Consider another contentious issue: gay marriage. The most obvious way to interpret the refusal to extend marital rights to gay couples is as an instance of discrimination on the basis of sexual orientation. But it can also be parsed as sex discrimination: A man is forbidden to marry his male partner, though he'd be permitted to if he were a woman. Whether we regard that as an instance of sex discrimination will depend on whether we see marriage as intrinsically gendered—it's not sex discrimination, for instance, for a director casting a TV show to consider only female applicants for female parts—or as centrally about loving relationships, making the "one man, one woman" rule a mere vestige of the cruel historical refusal to recognize the equal validity of gay couplings.
There are multiple ways to read Schroer's case as well: In addition to the sex discrimination claim, attorney McGowan also plans to advance a somewhat more novel Due Process claim, grounded, she says, in "individuals' liberty interest in making important personal decisions, in this case a series of medical decisions, without fearing penalty by the government." The idea here is that the courts have recognized a zone of privacy around certain sorts of medical choices—most famously abortion and the refusal of treatment by terminal patients—that prevents the government not only from banning such choices, but also from placing "undue burdens" on their exercise.
It's hard to regard Schroer's case as akin to that of a director refusing to cast a man in a femme fatale role. Terrorism analysis isn't obviously hindered by mascara, and Robert Dardano, a member of the federal gay employees group GLOBE at the Library, says that the Library is in general an open and diverse working environment, and that other employees were shocked and dismayed when they learned Schroer's offer had been rescinded. (Even if that weren't the case, of course, it would be strange to suggest that coworker discomfort could form a basis for discrimination: Nobody would regard it as a defense against a charge of racial discrimination to note that a large number of the other employees at some agency were racists.)
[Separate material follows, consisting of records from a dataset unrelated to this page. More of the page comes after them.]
Lemma finalise_ok b t : wf b -> all_saved b -> NoDup (partition t) -> (forall p, p ∈ partition t -> exists i d, own b p i d) ->
  durable b t -> exists b', camel_partition_table_finalise b t = Ok b' /\ wf b' /\ all_saved b'.
Proof.
  intros Hw Ha Hn Ho Hs. unfold camel_partition_table_finalise.
  destruct (finalise_loop_ok b (partition t) Hw Ha Hn Ho Hs) as (b1 & -> & Hw1 & Ha1). rewrite res_bind_Ok.
  destruct (sync_law b1 Hw1) as (b2 & ret & -> & Hw2 & P2 & C2 & _ & S2 & _). rewrite res_bind_Ok. exists b2. do 2 (split; [done|]).
  intros q j c Hq. apply S2, (Ha1 q j c). unfold held in *. by rewrite <- P2, <- C2.
Qed.

(** ** Opening *)

(** The loop has taken the blocks [is0] out of the cache. *)
Record opening (C : Z -> list Z) (A : gset Z) (D : gmap ptr (Z * list Z)) b (ps : list ptr) (is0 : list Z) : Prop := {
  op_wf : wf b;
  op_saved : all_saved b;
  op_own : Forall2 (fun p i => own b p i (C i)) ps is0;
  op_contents : forall i, ~ i ∈ is0 -> contents b i = C i;
  op_allocated : allocated b = A;
  op_durable : Forall (saved b) ps;
  op_det : forall p i d, det b !! p = Some (i, d) -> i ∈ is0 \/ D !! p = Some (i, d);
}.

Lemma opening_own C A D b ps is0 p : opening C A D b ps is0 -> p ∈ ps -> exists i, i ∈ is0 /\ own b p i (C i).
Proof.
  intros Hop Hp. pose proof (op_own _ _ _ _ _ _ Hop) as Ho. apply list_elem_of_lookup in Hp as [n Hn].
  destruct (Forall2_lookup_l _ _ _ _ _ Ho Hn) as (i & Hi & Hpi). exists i. split; [by apply (list_elem_of_lookup_2 _ n)|done].
Qed.

Lemma opening_nodup C A D b ps is0 : opening C A D b ps is0 -> NoDup is0 -> NoDup ps.
Proof.
  intros Hop Hn. pose proof (op_own _ _ _ _ _ _ Hop) as Ho. clear Hop. induction Ho as [|p i ps js Hp Ho IH]; [constructor|].
  apply NoDup_cons in Hn as [Hi Hn]. constructor; [|by apply IH]. intros Hin. apply list_elem_of_lookup in Hin as [n Hnp].
  destruct (Forall2_lookup_l _ _ _ _ _ Ho Hnp) as (j & Hj & Hpj). unfold own in *. rewrite Hp in Hpj. injection Hpj as <- _.
  apply Hi. by apply (list_elem_of_lookup_2 _ n).
Qed.

Lemma opening_fail C A D b ps is0 root : opening C A D b ps is0 -> NoDup is0 ->
  exists b', camel_partition_table_finalise b (mkTable root ps) = Ok b' /\ wf b' /\ all_saved b'.
Proof.
  intros Hop Hn. pose proof Hop as [H1 H2 H3 H4 H5 H6 H7]. apply finalise_ok; cbn; [done|done|by apply (opening_nodup C A D b ps is0)| |done].
  intros p Hp. destruct (opening_own _ _ _ _ _ _ p Hop Hp) as (i & _ & Ho). by exists i, (C i).
Qed.

(** One block of the map. *)
Lemma opening_step C A D b ps is0 i : opening C A D b ps is0 -> i ∈ A -> ~ i ∈ is0 -> (forall p d, ~ D !! p = Some (i, d)) ->
  exists b' r, get_block b i = Ok (b', r) /\
  match r with
  | None => opening C A D b' ps is0
  | Some p => wf b' /\ block_data b' p = Ok (C i) /\ exists b2, detach_block b' p = Ok b2 /\ opening C A D b2 (ps ++ [p]) (is0 ++ [i])
  end.
Proof.
  intros [H1 H2 H3 H4 H5 H6 H7] Hi Hni HD. assert (forall p d, ~ own b p i d) as Hno by (intros p d [?|?]%H7; [done|by apply (HD p d)]).
  destruct (get_saved b i H1 H2 ltac:(by rewrite H5) Hno) as (b' & r & -> & Hw & [Dv Cv Av] & Hs & Hsq & Hr & Hp). exists b', r. split; [done|].
  destruct r as [p|].
  2:{ split; try done.
      - eapply Forall2_impl; [exact H3|]. intros p j. unfold own. by rewrite Dv.
      - intros j Hj. by rewrite Cv, H4.
      - congruence.
      - eapply Forall_impl; [exact H6|done].
      - intros p j d. rewrite Dv. apply H7. }
  destruct Hp as (Ho & _ & c & Hp). destruct (held_data b' p i _ Hw Hp) as [Ed _].
  assert (contents b' i = C i) as Ec by (rewrite Cv; by apply H4). rewrite Ec in Ed. do 2 (split; [done|]).
  destruct (detach_view b' p i _ Hw Hp) as (b2 & E2 & Hw2 & D2 & C2 & A2 & O2 & S2 & R2). rewrite Ec in D2. exists b2. split; [done|].
  assert (forall q j d, own b' q j d -> q <> p) as Hqp by (intros q j d Hq ->; by destruct (own_held b' p p _ _ _ _ Hw Hq Hp)).
  split; try done.
  - intros q j c' Hq. destruct (decide (q = p)) as [->|Hne]; [apply S2, (Hs p i _ Hp)|]. apply S2, (Hs q j c'). by apply O2.
  - apply Forall2_app.
    + eapply Forall2_impl; [exact H3|]. intros q j Hq. unfold own. rewrite D2, lookup_insert_ne; [by rewrite Dv|].
      apply not_eq_sym, (Hqp q j (C j)). unfold own. by rewrite Dv.
    + constructor; [|constructor]. unfold own. by rewrite D2, lookup_insert_eq.
  - intros j Hj. rewrite elem_of_app, list_elem_of_singleton in Hj. rewrite C2, Cv, H4; tauto.
  - congruence.
  - apply Forall_app. split; [eapply Forall_impl; [exact H6|]; auto|]. constructor; [|constructor]. by apply S2, (Hs p i _ Hp).
  - intros q j d. rewrite D2. rewrite elem_of_app, list_elem_of_singleton. intros [[_ [= <- _]]|[_ Hq]]%lookup_insert_Some; [tauto|].
    rewrite Dv in Hq. apply H7 in Hq. tauto.
Qed.
(* ===== verification/KeyTable.v ===== *)
(** * Key tables ([camel-partition-table.c])

    [src/camel/camel-partition-table.c], the second half: an index from key ids to keys, with a
    block number and flags for each.  A block has a directory of keys that grows from its
    start and their characters, which grow from its end; the blocks are a chain, and keys
    are only added to the last one.  A key id is the block and the place in its directory.

    The blocks come from a [BlockStore].  Characters are the bytes of the words of a block, the
    lowest first, and the bit fields of [struct _CamelKeyKey] lie from the lowest bit on:
    both are so on the little-endian machines the code is used on. *)

From S2P Require Import Prelude BlockStore.
From stdpp Require Import gmap.
#[local] Open Scope Z_scope.
#[local] Open Scope list_scope.

(** ** Bytes of a block *)

Definition get_byte (d : list Z) (n : Z) : res Z :=
  w ← word d (n / 4); Ok (Z.land (Z.shiftr w (8 * (n mod 4))) 255).
Definition set_byte (d : list Z) (n c : Z) : res (list Z) :=
  w ← word d (n / 4);
  set_word d (n / 4) (Z.lor (Z.ldiff w (Z.shiftl 255 (8 * (n mod 4)))) (Z.shiftl (Z.land c 255) (8 * (n mod 4)))).

(** ** Data *)

Definition CAMEL_KEY_TABLE_MAX_KEY : Z := 128.

(** [CamelKeyRootBlock] *)
Definition key_first (d : list Z) : res Z := word d 0.
Definition set_key_first (d : list Z) (i : Z) : res (list Z) := set_word d 0 i.
Definition key_last (d : list Z) : res Z := word d 1.
Definition set_key_last (d : list Z) (i : Z) : res (list Z) := set_word d 1 i.

(** [CamelKeyBlock]: [next], [used], and the union of [keys] and [keydata]. *)
Definition kb_slots : Z := 127.
Definition kb_next (d : list Z) : res Z := word d 0.
Definition set_kb_next (d : list Z) (i : Z) : res (list Z) := set_word d 0 i.
Definition kb_used (d : list Z) : res Z := word d 1.
Definition set_kb_used (d : list Z) (n : Z) : res (list Z) := set_word d 1 n.

(** [CamelKeyKey]: [data], and [offset] and [flags] in one word. *)
Record CamelKeyKey := mkKey {
  kk_data : Z;
  kk_offset : Z;
  kk_flags : Z;
}.
(** [u.keys\[i\]] *)
Definition kb_key (d : list Z) (i : Z) : res CamelKeyKey :=
  if (0 <=? i) && (i <? kb_slots) then
    x ← word d (2 + 2 * i); w ← word d (3 + 2 * i);
    Ok (mkKey x (Z.land w (Z.ones 10)) (Z.land (Z.shiftr w 10) (Z.ones 22)))
  else Undef.
(** Values that do not fit a bit field lose their high bits. *)
Definition set_kb_key (d : list Z) (i : Z) (k : CamelKeyKey) : res (list Z) :=
  if (0 <=? i) && (i <? kb_slots) then
    d ← set_word d (2 + 2 * i) (kk_data k);
    set_word d (3 + 2 * i) (Z.lor (Z.land (kk_offset k) (Z.ones 10)) (Z.shiftl (Z.land (kk_flags k) (Z.ones 22)) 10))
  else Undef.

Definition set_kb_data (d : list Z) (i x : Z) : res (list Z) :=
  if (0 <=? i) && (i <? kb_slots) then set_word d (2 + 2 * i) x else Undef.

(** [sizeof (u.keydata)] and [sizeof (u.keys\[0\])] *)
Definition keydata_size : Z := CAMEL_BLOCK_SIZE - 8.
Definition key_size : Z := 8.

(** [memcpy] from and to [u.keydata + off]. *)
Fixpoint read_keydata (n : nat) (d : list Z) (off : Z) : res (list Z) :=
  match n with
  | O => Ok []
  | S n =>
      if (0 <=? off) && (off <? keydata_size) then
        c ← get_byte d (8 + off); cs ← read_keydata n d (off + 1); Ok (c :: cs)
      else Undef
  end.
Fixpoint write_keydata (key : list Z) (d : list Z) (off : Z) : res (list Z) :=
  match key with
  | [] => Ok d
  | c :: key =>
      if (0 <=? off) && (off <? keydata_size) then
        d ← set_byte d (8 + off) c; write_keydata key d (off + 1)
      else Undef
  end.

(** The parts of a key id. *)
Definition keyid_block (keyid : Z) : Z := Z.ldiff keyid (CAMEL_BLOCK_SIZE - 1).
Definition keyid_index (keyid : Z) : Z := Z.land keyid (CAMEL_BLOCK_SIZE - 1).

(** [ki->blocks] is passed along; [ki_locked] is true when a call has returned without
    unlocking: the next call that locks waits for ever. *)
Record CamelKeyTable := mkKeyTable {
  ki_rootid : Z;
  ki_root_block : ptr;
  ki_locked : bool;
}.
Definition lock (ki : CamelKeyTable) : res unit := if ki_locked ki then NoFuel else Ok tt.

Section table.
Context {B : Type} `{BlockStore B}.

(** ** Opening and closing *)

Definition camel_key_table_finalise (b : B) (ki : option CamelKeyTable) : res B :=
  b ← match ki with
      | Some ki => '(b, _) ← sync_block b (ki_root_block ki); unref_block b (ki_root_block ki)
      | None => Ok b
      end;
  '(b, _) ← sync b;
  Ok b.

Definition camel_key_table_new (b : B) (root : Z) : res (B * option CamelKeyTable) :=
  '(b, r) ← get_block b root;
  match r with
  | None => b ← camel_key_table_finalise b None; Ok (b, None)
  | Some root_block =>
      b ← detach_block b root_block;
      Ok (b, Some (mkKeyTable root root_block false))
  end.

Definition camel_key_table_sync (b : B) (ki : CamelKeyTable) : res (B * Z) := sync_block b (ki_root_block ki).

(** ** Adding *)

(** The last block of the chain, the first one if there is none. *)
Definition last_block_of (b : B) (ki : CamelKeyTable) : res (B * option ptr) :=
  root ← block_data b (ki_root_block ki);
  last ← key_last root;
  if last =? 0 then
    '(b, r) ← new_block b;
    match r with
    | None => Ok (b, None)
    | Some bl =>
        id ← block_id b bl;
        root ← block_data b (ki_root_block ki);
        root ← set_key_last root id;
        root ← set_key_first root id;
        b ← write_data b (ki_root_block ki) root;
        b ← touch_block b (ki_root_block ki);
        Ok (b, Some bl)
    end
  else get_block b last.

(** Another block behind [last], which is given back. *)
Definition chain_block (b : B) (ki : CamelKeyTable) (last : ptr) : res (B * option ptr) :=
  '(b, r) ← new_block b;
  match r with
  | None => b ← unref_block b last; Ok (b, None)
  | Some next =>
      id ← block_id b next;
      kb ← block_data b last;
      kb ← set_kb_next kb id;
      b ← write_data b last kb;
      root ← block_data b (ki_root_block ki);
      root ← set_key_last root id;
      b ← write_data b (ki_root_block ki) root;
      b ← touch_block b (ki_root_block ki);
      b ← touch_block b last;
      b ← unref_block b last;
      Ok (b, Some next)
  end.

(** A key behind the others of a block. *)
Definition append_kb (d : list Z) (key : list Z) (data flags : Z) : res (list Z) :=
  let len := Z.of_nat (length key) in
  used ← kb_used d;
  offset ← (if 0 <? used then k ← kb_key d (used - 1); Ok (kk_offset k - len) else Ok (keydata_size - len));
  d ← set_kb_key d used (mkKey data offset flags);
  d ← write_keydata key d offset;
  set_kb_used d (used + 1).

Definition camel_key_table_add (b : B) (ki : CamelKeyTable) (key : list Z) (data flags : Z) : res (B * CamelKeyTable * Z) :=
  let key := take (Z.to_nat CAMEL_KEY_TABLE_MAX_KEY) key in
  let len := Z.of_nat (length key) in
  _ ← lock ki;
  '(b, r) ← last_block_of b ki;
  match r with
  | None => Ok (b, ki, 0)
  | Some last =>
      kblast ← block_data b last;
      used ← kb_used kblast;
      if kb_slots <=? used then Ok (b, ki, 0)
      else
        full ← (if 0 <? used then k ← kb_key kblast (used - 1); Ok (kk_offset k - key_size * (used + 1) <? len)
                else Ok false);
        '(b, r) ← (if (full : bool) then chain_block b ki last else Ok (b, Some last));
        match r with
        | None => Ok (b, ki, 0)
        | Some last =>
            kblast ← block_data b last;
            used ← kb_used kblast;
            id ← block_id b last;
            kblast ← append_kb kblast key data flags;
            b ← write_data b last kblast;
            let keyid := Z.lor (keyid_block id) used in
            if kb_slots <=? used + 1 then Ok (b, mkKeyTable (ki_rootid ki) (ki_root_block ki) true, 0)
            else
              b ← touch_block b last;
              b ← unref_block b last;
              Ok (b, ki, keyid)
        end
  end.

(** ** Changing a key *)

Definition camel_key_table_set_data (b : B) (ki : CamelKeyTable) (keyid data : Z) : res B :=
  if keyid =? 0 then Ok b else
  let index := keyid_index keyid in
  '(b, r) ← get_block b (keyid_block keyid);
  match r with
  | None => Ok b
  | Some bl =>
      kb ← block_data b bl;
      _ ← lock ki;
      k ← kb_key kb index;
      b ← (if negb (kk_data k =? data) then
             kb ← set_kb_data kb index data;
             b ← write_data b bl kb;
             touch_block b bl
           else Ok b);
      unref_block b bl
  end.

Definition camel_key_table_set_flags (b : B) (ki : CamelKeyTable) (keyid flags set : Z) : res B :=
  if keyid =? 0 then Ok b else
  let index := keyid_index keyid in
  '(b, r) ← get_block b (keyid_block keyid);
  match r with
  | None => Ok b
  | Some bl =>
      kb ← block_data b bl;
      used ← kb_used kb;
      if (kb_slots <=? used) || (used <=? index) then Ok b
      else
        _ ← lock ki;
        k ← kb_key kb index;
        let old := kk_flags k in
        b ← (if negb (Z.land old set =? Z.land flags set) then
               kb ← set_kb_key kb index (mkKey (kk_data k) (kk_offset k) (Z.lor (Z.ldiff old set) (Z.land flags set)));
               b ← write_data b bl kb;
               touch_block b bl
             else Ok b);
        unref_block b bl
  end.

(** ** Looking up *)

(** The key at [index], [*keyp]. *)
Definition kb_string (d : list Z) (index : Z) : res (list Z) :=
  k ← kb_key d index;
  let off := kk_offset k in
  len ← (if index =? 0 then Ok (keydata_size - off) else k ← kb_key d (index - 1); Ok (kk_offset k - off));
  if len <? 0 then Undef else read_keydata (Z.to_nat len) d off.

(** What [key_table_lookup] and [key_table_next] store: the key if it is wanted, [flags]
    and [data]; nothing is [None] and 0. *)
Definition found : Type := option (list Z) * Z * Z.
Definition nothing : found := (None, 0, 0).
Definition found_at (d : list Z) (index : Z) (want : bool) : res found :=
  k ← kb_key d index;
  key ← (if want then key ← kb_string d index; Ok (Some key) else Ok None);
  Ok (key, kk_flags k, kk_data k).

(** The last component is the result. *)
Definition camel_key_table_lookup (b : B) (ki : CamelKeyTable) (keyid : Z) (want : bool) : res (B * found) :=
  if keyid =? 0 then Ok (b, nothing) else
  let index := keyid_index keyid in
  '(b, r) ← get_block b (keyid_block keyid);
  match r with
  | None => Ok (b, nothing)
  | Some bl =>
      kb ← block_data b bl;
      used ← kb_used kb;
      if (kb_slots <=? used) || (used <=? index) then Ok (b, nothing)
      else
        _ ← lock ki;
        f ← found_at kb index want;
        b ← unref_block b bl;
        Ok (b, f)
  end.

(** The block of the next key, and its id; a chain that is a ring is followed for ever. *)
Fixpoint next_loop (fuel : nat) (b : B) (next : Z) : res (B * option (ptr * Z)) :=
  match fuel with
  | O => NoFuel
  | S fuel =>
      '(b, r) ← get_block b (keyid_block next);
      match r with
      | None => Ok (b, None)
      | Some bl =>
          kb ← block_data b bl;
          used ← kb_used kb;
          if used <=? keyid_index next then
            next ← kb_next kb;
            b ← unref_block b bl;
            next_loop fuel b next
          else Ok (b, Some (bl, next))
      end
  end.

(** The offsets [camel_key_table_next] accepts. *)
Definition valid_offset (used off : Z) : bool := (off <? keydata_size) && (key_size * used <=? off).

Definition camel_key_table_next (fuel : nat) (b : B) (ki : CamelKeyTable) (next : Z) (want : bool) : res (B * Z * found) :=
  _ ← lock ki;
  root ← block_data b (ki_root_block ki);
  first ← key_first root;
  if (next =? 0) && (first =? 0) then Ok (b, 0, nothing)
  else
    '(b, r) ← next_loop fuel b (if next =? 0 then first else u32 (next + 1));
    match r with
    | None => Ok (b, 0, nothing)
    | Some (bl, next) =>
        let index := keyid_index next in
        kb ← block_data b bl;
        used ← kb_used kb;
        k ← kb_key kb index;
        ok ← (if valid_offset used (kk_offset k) then
                if 0 <? index then p ← kb_key kb (index - 1); Ok (valid_offset used (kk_offset p)) else Ok true
              else Ok false);
        if (ok : bool) then
          f ← found_at kb index want;
          b ← unref_block b bl;
          Ok (b, next, f)
        else
          b ← unref_block b bl;
          Ok (b, 0, nothing)
    end.
End table.
(* ===== verification/KeyTableSpec.v ===== *)
(** * Key tables: a list of keys

    The table stands for the list of its keys with their ids, in the order in which they were
    added.  Looking up and changing a key; opening and closing. *)

From stdpp Require Import gmap.
From S2P Require Import Prelude BlockStore BlockStoreSpec KeyTable KeyDataSpec.
#[local] Open Scope Z_scope.
#[local] Open Scope list_scope.

(** ** Key ids *)

Lemma keyid_parts i n : i mod CAMEL_BLOCK_SIZE = 0 -> 0 <= n < CAMEL_BLOCK_SIZE ->
  keyid_block (i + n) = i /\ keyid_index (i + n) = n /\ Z.lor (keyid_block i) n = i + n.
Proof.
  unfold keyid_block, keyid_index, CAMEL_BLOCK_SIZE. intros Hi Hn. change (1024 - 1) with (Z.ones 10).
  assert (forall x, Z.ldiff x (Z.ones 10) = x / 1024 * 1024) as Hl.
  { intros x. rewrite Z.ldiff_ones_r, Z.shiftr_div_pow2, Z.shiftl_mul_pow2 by lia. done. }
  pose proof (Z.div_mod i 1024 ltac:(lia)) as Ei. rewrite Z.land_ones, !Hl by lia. change (2 ^ 10) with 1024.
  rewrite Hi, Z.add_0_r in Ei. replace ((i + n) / 1024) with (i / 1024) by (apply Z.div_unique with n; lia).
  split; [lia|]. split; [symmetry; apply Z.mod_unique with (i / 1024); lia|].
  change 1024 with (2 ^ 10) at 2. rewrite <- Z.shiftl_mul_pow2, lor_add by lia. change (2 ^ 10) with 1024. lia.
Qed.

(** ** The list *)

Definition numbered (i : Z) (es : list entry) : list (Z * entry) := imap (fun n e => (i + Z.of_nat n, e)) es.
Definition key_list (C : Z -> list Z) (js : list Z) : list (Z * entry) := concat (map (fun i => numbered i (kb_entries (C i))) js).

Lemma numbered_app i es es' : numbered i (es ++ es') = numbered i es ++ numbered (i + Z.of_nat (length es)) es'.
Proof. unfold numbered. rewrite imap_app. f_equal. apply imap_ext. intros n e _. cbn. f_equal. lia. Qed.

Lemma elem_of_numbered i es k e : (k, e) ∈ numbered i es <-> exists n : nat, k = i + Z.of_nat n /\ es !! n = Some e.
Proof.
  unfold numbered. rewrite list_elem_of_lookup. split.
  - intros (n & E). rewrite list_lookup_imap in E. destruct (es !! n) as [e'|] eqn:En; [|done]. injection E as <- <-. by exists n.
  - intros (n & -> & En). exists n. by rewrite list_lookup_imap, En.
Qed.

Lemma key_list_app C js js' : key_list C (js ++ js') = key_list C js ++ key_list C js'.
Proof. unfold key_list. by rewrite map_app, concat_app. Qed.

Lemma key_list_cons C i js : key_list C (i :: js) = numbered i (kb_entries (C i)) ++ key_list C js.
Proof. done. Qed.

Lemma key_list_ext C C' js : (forall i, i ∈ js -> C' i = C i) -> key_list C' js = key_list C js.
Proof.
  induction js as [|i js IH]; intros Hc; [done|]. rewrite !key_list_cons, Hc by apply list_elem_of_here. f_equal.
  apply IH. intros j Hj. apply Hc. by apply list_elem_of_further.
Qed.

Lemma elem_of_key_list C js k e : (k, e) ∈ key_list C js <->
  exists i (n : nat), i ∈ js /\ k = i + Z.of_nat n /\ kb_entries (C i) !! n = Some e.
Proof.
  induction js as [|i js IH]; [split; [by intros ?%not_elem_of_nil|by intros (? & ? & ?%not_elem_of_nil & _)]|].
  rewrite key_list_cons, elem_of_app, elem_of_numbered, IH. split.
  - intros [(n & -> & En)|(j & n & Hj & -> & En)]; [exists i, n; split; [apply list_elem_of_here|done]|].
    exists j, n. split; [by apply list_elem_of_further|done].
  - intros (j & n & [->|Hj]%elem_of_cons & -> & En); [left; by exists n|right; by exists j, n].
Qed.

(** Changing what a key id has. *)
Definition set_entry (keyid : Z) (e : entry) (l : list (Z * entry)) : list (Z * entry) :=
  map (fun x => if x.1 =? keyid then (keyid, e) else x) l.

Lemma set_entry_none keyid e l : (forall e', ~ (keyid, e') ∈ l) -> set_entry keyid e l = l.
Proof.
  induction l as [|[k e'] l IH]; intros Hn; [done|]. cbn. destruct (Z.eqb_spec k keyid) as [->|_].
  - destruct (Hn e'). apply list_elem_of_here.
  - f_equal. apply IH. intros e2 Hin. apply (Hn e2). by apply list_elem_of_further.
Qed.

Lemma set_entry_numbered i es (n : nat) e : set_entry (i + Z.of_nat n) e (numbered i es) = numbered i (<[n := e]> es).
Proof.
  apply list_eq. intros m. unfold set_entry, numbered. rewrite list_lookup_fmap, !list_lookup_imap.
  destruct (decide (m = n)) as [->|Hne].
  - destruct (es !! n) as [x|] eqn:E; cbn.
    + rewrite Z.eqb_refl, list_lookup_insert_eq by by eapply lookup_lt_Some. done.
    + rewrite list_insert_ge by by apply lookup_ge_None. by rewrite E.
  - rewrite list_lookup_insert_ne by done. destruct (es !! m) as [x|]; cbn; [|done]. destruct (Z.eqb_spec (i + Z.of_nat m) (i + Z.of_nat n)); [lia|done].
Qed.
If Schroer's account of events is accurate, her case should be a slam dunk: If Dave was good enough for the government, so should Diane be. If her supervisor wouldn't have caviled at an employee born a woman presenting herself as one on the job, that ought not to change just because Diane had the misfortune to be born with the wrong set of biological equipment. But, as Post observes, courts are ingenious at finding ways to circumvent the radical implications of gender equality when it means overturning traditional notions of femininity and masculinity.
Schroer, for her part, says she'd still like the job. A wise court would give it to her. As renewed attacks raise the stakes in the war on terror, the government could badly use a few good ex-men.